What personal-capacity suits really mean inside a prison
Supporters of Landor stress the Court’s 2020 ruling in Tanzin v. Tanvir, which allowed damages against federal officers under the nearly identical wording of RFRA. Yet experience inside the prison system complicates the picture. Officers sued as individuals are almost always defended—and, if necessary, indemnified—by the state or its insurer. In reality, the line officers virtually never write a personal check to satisfy a judgment. A state will refuse coverage only when an employee flagrantly violates explicit orders, an exception that is rare and usually obvious.
Qualified immunity adds another layer of protection: unless the officer’s conduct violated clearly established law, the suit ends early. That doctrine did not save the defendants here because Ware had spelled out the right three years before Landor’s haircut, but it shields the ordinary mishap.
Statutory brakes already in place
Even if the Court were to recognize personal-capacity suits, two provisions of the Prison Litigation Reform Act keep awards modest:
Physical-injury threshold. A prisoner may not recover damages “for mental or emotional injury … without a prior showing of physical injury or the commission of a sexual act.” 42 U.S.C. § 1997e(e). Courts may disagree on whether a forced haircut counts as “physical,” but the rule undoubtedly bars damages for many purely spiritual or symbolic injuries such as access to religious garments or diet. law.cornell.edu
Attorney-fee cap. Attorney fees are capped in these kinds of cases, and § 1997e(d). those limits deter contingency counsel from chasing nuisance cases although public interest firms may be more willing to pursue them. law.cornell.edu
Taken together, the indemnification practice, qualified immunity, and PLRA caps mean that adopting the Tanzin reading of RLUIPA would seldom ruin a guard’s finances or unleash a cottage industry of inmate litigation.
The Spending Clause objection
Louisiana’s primary argument is that RLUIPA rests on Congress’s Spending Power and binds only the entity that accepted federal money—the state. The guards, it says, never consented to personal risk. But Congress has long attached criminal consequences to misconduct by officials of federally funded entities. In Sabri v. United States (2004) and Salinas v. United States (1997), the Court upheld bribery prosecutions of state and local officers whose agencies received federal dollars, reasoning that such enforcement is “necessary and proper” to safeguard the funds. supreme.justia.comsupreme.justia.com If bribery statutes may reach the individual without her express assent, it is hard to see why RLUIPA could not.
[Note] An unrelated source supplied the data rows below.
(** C10. What the search selects, the pool pays.  In every state the publication
    protocol reaches, a trade reported for either direction of a quote belongs
    to a selectable pool of the pair, sends a positive amount within the
    signed 256-bit range, and its minimum output is positive and at most what
    the boundary-by-boundary swap of the mirror's present pool returns for
    that input in the trade's direction; for a purchase of token B the swap is
    known to succeed. *)
Theorem evaluated_trade_fills pairs dex e s q e' pe d t :
  new_engine pairs dex = Ok e -> rtc pub_step (mkPublication dex e [] []) s ->
  Forall pool_ready (pb_dex s) -> Forall ready_pair (oe_pairs (pb_engine s)) ->
  decimal_ok (bid_price q) -> decimal_ok (ask_price q) ->
  evaluate q (pb_engine s) = (e', Ok (Some pe)) -> de_baseline (side d pe) = Some t ->
  exists p hp, p ∈ oe_pairs (pb_engine s) /\ te_pool_index t ∈ pr_selection_pool_indices p /\
    pb_dex s !! te_pool_index t = Some hp /\
    0 < te_dex_amount_in t < 2 ^ 255 /\ 0 < te_dex_amount_out_minimum t /\
    (forall out, quote_exact_in_amount_out (hp_pool hp) (swap_direction d p hp) (te_dex_amount_in t) = Ok out ->
       te_dex_amount_out_minimum t <= out) /\
    (d = BuyTokenBOnDexSellOnCex ->
       is_ok (quote_exact_in_amount_out (hp_pool hp) (swap_direction d p hp) (te_dex_amount_in t)) = true).
Proof.
  intros Hn Hr Hpools Hpairs Hbid Hask Hev Ht.
  destruct (pub_steps_ok _ _ Hr (start_ok pairs dex e Hn)) as [Hc _ Hm _ Hh _ _ _].
  assert (Hsrc : forall i h, prepared_at (oe_prepared_pools (pb_engine s)) i = Some h ->
    exists p hp, p ∈ oe_pairs (pb_engine s) /\ pb_dex s !! i = Some hp /\ quotes_of p hp = Ok (h_quotes h)).
  { intros i h Hi. destruct (Hh i h Hi) as (_ & _ & Hs). unfold source in Hs.
    apply bind_Some in Hs as (k & _ & Hs). apply bind_Some in Hs as (p & Hpk & Hs). apply bind_Some in Hs as (hp & Hd & Hs).
    injection Hs as Hs. exists p, hp. split; [by eapply list_elem_of_lookup_2|done]. }
  assert (Hin : forall k pr, oe_pairs (pb_engine s) !! k = Some pr -> sound_inputs (oe_prepared_pools (pb_engine s)) pr q).
  { intros k pr Hk. destruct (Forall_lookup_1 _ _ _ _ Hpairs Hk) as (Hp1 & Hp2 & _). split_and!; try done.
    intros i h Hi. destruct (Hsrc i h Hi) as (p & hp & Hp & Hd & Hq).
    rewrite Forall_forall in Hpairs. destruct (Hpairs p Hp) as (_ & _ & Hlim & _).
    by eapply quotes_nonnegative; [eapply Forall_lookup_1|exact Hlim|exact Hq]. }
  destruct (evaluation_best _ _ _ _ Hc Hin Hev) as (k & pr & _ & Hpr & Hsound & Hb0 & Hall). specialize (Hall d).
  assert (Hside : match d with BuyTokenBOnDexSellOnCex => pe_dex_buy_cex_sell pe | _ => pe_cex_buy_dex_sell pe end = side d pe) by done.
  rewrite Hside in Hall. destruct Hall as [_ Hbest]. destruct (Hbest t Ht) as [Hsel Hsp].
  destruct (search_pool_exact _ _ _ _ _ _ _ _ Hsound Hb0 Hsp) as (h & Hprep & Hecon & Hbounds & _).
  destruct (Forall_lookup_1 _ _ _ _ Hpairs Hpr) as (Hok & _ & Hlim & Hsub). rename Hpr into Hk.
  pose proof (Hm k pr _ Hk (Hsub _ Hsel)) as Howner.
  destruct (Hh _ _ Hprep) as (_ & _ & Hs). unfold source in Hs. rewrite Howner in Hs. simpl in Hs. rewrite Hk in Hs. simpl in Hs.
  destruct (pb_dex s !! te_pool_index t) as [hp|] eqn:Ed; [|done]. simpl in Hs. injection Hs as Hq.
  pose proof (Forall_lookup_1 _ _ _ _ Hpools Ed) as Hready. pose proof (po_slippage _ Hok) as Hslip.
  exists pr, hp. split; [by eapply list_elem_of_lookup_2|]. split; [done|]. split; [done|].
  destruct Hbounds as (Hpos & Hminpos & Hsl & Hrest). destruct (quotes_nonnegative pr hp h Hready Hlim Hq) as (_ & N2 & N3).
  destruct d; simpl in *.
  - destruct Hrest as (_ & _ & out & Hout & Hmin). destruct (curve_argument _ _ _ Hout) as [_ Hx].
    pose proof (exact_input_fills pr hp _ _ _ Hready Hq Hpos Hout) as Hfill. rewrite Hfill.
    split; [lia|]. split; [done|]. split; [|done]. intros out' [= <-]. rewrite Hmin.
    apply minimum_below; [|lia]. eapply N3; [|exact Hout]. lia.
  - destruct Hrest as [Hb Hmin]. destruct Hecon as (Hcurve & _ & Hproc). rewrite <- Hproc, <- Hb in Hcurve.
    destruct (curve_argument _ _ _ Hcurve) as [_ Hx]. split; [lia|]. split; [done|]. split; [|done].
    intros out Hout. rewrite Hmin. pose proof (N2 (te_dex_amount_in t) (te_proceeds t) ltac:(lia) Hcurve) as Hnn.
    pose proof (fused_fills pr hp _ _ _ _ Hready Hlim Hq Hpos Hcurve Hout).
    pose proof (minimum_below (te_proceeds t) (te_execution_slippage_bps t) Hnn ltac:(lia)). lia.
Qed.
End meaning.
Why the case still matters
Personal-capacity claims serve a purpose even when states indemnify: they reach the application of policy. Most religious-liberty violations stem from an employee’s misapplication of an otherwise lawful rule—precisely what happened to Landor who was not offered a religion-based exception to the rule. If damages are available only against the state for an uncotional policy, many day-to-day infringements will never see court.
Contracts with private prison operators can (and usually do) mirror the indemnity arrangements that already cover municipal police. So the parade of horribles about officers bankrupted by meritless inmate suits is largely theoretical. The deeper question is whether Congress meant RLUIPA to provide a tangible remedy when a guard discards a court order along with a prisoner’s hair.
The Court’s answer will decide whether the statute functions as a real deterrent or remains, in Justice Gorsuch’s phrase from another context, a “dead letter” when it matters most.